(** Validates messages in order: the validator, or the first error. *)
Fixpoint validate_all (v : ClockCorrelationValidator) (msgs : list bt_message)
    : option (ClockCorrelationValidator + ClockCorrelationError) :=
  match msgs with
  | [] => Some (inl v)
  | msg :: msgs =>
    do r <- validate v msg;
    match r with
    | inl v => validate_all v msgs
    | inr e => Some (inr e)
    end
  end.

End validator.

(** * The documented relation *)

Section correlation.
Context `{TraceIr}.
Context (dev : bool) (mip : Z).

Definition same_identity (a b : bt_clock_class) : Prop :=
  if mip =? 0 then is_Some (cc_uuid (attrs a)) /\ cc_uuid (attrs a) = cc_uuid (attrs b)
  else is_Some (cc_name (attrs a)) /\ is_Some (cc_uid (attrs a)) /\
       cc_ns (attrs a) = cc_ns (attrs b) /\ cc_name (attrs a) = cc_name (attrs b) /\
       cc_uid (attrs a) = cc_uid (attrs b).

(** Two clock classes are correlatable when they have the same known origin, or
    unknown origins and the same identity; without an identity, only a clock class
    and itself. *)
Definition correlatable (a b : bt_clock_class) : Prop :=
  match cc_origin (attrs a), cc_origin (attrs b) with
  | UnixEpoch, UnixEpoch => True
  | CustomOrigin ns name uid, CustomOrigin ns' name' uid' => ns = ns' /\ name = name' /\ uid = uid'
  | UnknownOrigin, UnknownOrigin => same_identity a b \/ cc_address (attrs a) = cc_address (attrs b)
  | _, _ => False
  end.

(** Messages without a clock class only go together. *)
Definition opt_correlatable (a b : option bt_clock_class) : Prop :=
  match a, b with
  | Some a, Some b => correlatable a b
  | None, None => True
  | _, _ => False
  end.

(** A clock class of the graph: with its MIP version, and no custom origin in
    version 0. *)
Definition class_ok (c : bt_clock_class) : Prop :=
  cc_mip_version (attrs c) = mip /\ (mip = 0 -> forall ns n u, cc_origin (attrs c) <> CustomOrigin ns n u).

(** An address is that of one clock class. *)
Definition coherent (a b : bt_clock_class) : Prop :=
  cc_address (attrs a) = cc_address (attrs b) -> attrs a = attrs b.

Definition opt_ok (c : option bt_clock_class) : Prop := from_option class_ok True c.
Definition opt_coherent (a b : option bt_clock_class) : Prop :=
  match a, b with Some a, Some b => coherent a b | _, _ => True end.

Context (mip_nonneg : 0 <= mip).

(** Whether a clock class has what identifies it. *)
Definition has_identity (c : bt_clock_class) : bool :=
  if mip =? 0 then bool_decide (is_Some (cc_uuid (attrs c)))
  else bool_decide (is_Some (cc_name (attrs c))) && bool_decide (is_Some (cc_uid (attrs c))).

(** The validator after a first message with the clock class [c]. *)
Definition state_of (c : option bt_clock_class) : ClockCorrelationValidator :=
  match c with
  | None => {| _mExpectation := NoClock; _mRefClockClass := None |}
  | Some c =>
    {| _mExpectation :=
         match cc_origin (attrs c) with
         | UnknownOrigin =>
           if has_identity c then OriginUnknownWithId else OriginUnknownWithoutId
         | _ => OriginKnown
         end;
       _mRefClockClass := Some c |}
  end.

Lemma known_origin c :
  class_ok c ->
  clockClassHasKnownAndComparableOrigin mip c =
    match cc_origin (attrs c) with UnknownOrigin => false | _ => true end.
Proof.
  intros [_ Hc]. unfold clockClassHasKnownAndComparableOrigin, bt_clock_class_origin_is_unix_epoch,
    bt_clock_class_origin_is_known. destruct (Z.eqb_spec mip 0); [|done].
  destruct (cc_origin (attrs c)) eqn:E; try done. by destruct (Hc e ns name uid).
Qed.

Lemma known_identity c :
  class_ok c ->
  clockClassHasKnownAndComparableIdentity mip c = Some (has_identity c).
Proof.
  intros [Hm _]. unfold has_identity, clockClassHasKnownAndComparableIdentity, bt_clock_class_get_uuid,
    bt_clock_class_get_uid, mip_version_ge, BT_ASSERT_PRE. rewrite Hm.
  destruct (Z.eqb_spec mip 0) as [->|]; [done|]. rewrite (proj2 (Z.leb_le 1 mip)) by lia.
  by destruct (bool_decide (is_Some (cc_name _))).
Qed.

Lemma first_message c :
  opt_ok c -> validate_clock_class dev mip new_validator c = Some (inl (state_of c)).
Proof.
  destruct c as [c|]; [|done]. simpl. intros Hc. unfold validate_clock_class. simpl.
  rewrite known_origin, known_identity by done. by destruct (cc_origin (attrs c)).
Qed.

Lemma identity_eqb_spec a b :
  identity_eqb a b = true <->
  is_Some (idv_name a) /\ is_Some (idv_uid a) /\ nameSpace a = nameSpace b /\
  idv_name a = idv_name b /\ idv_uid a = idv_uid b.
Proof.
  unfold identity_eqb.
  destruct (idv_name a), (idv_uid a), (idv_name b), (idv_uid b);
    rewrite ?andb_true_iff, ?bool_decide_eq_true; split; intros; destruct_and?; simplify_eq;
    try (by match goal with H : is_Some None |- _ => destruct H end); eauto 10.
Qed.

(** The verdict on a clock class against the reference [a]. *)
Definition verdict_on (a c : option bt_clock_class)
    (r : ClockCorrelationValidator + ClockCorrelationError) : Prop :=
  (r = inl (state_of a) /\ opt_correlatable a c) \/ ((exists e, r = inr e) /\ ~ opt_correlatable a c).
************
[Problem to solve] Determine how many lines in the entries hold the string "unfold". Write only the number.

[Task result] 4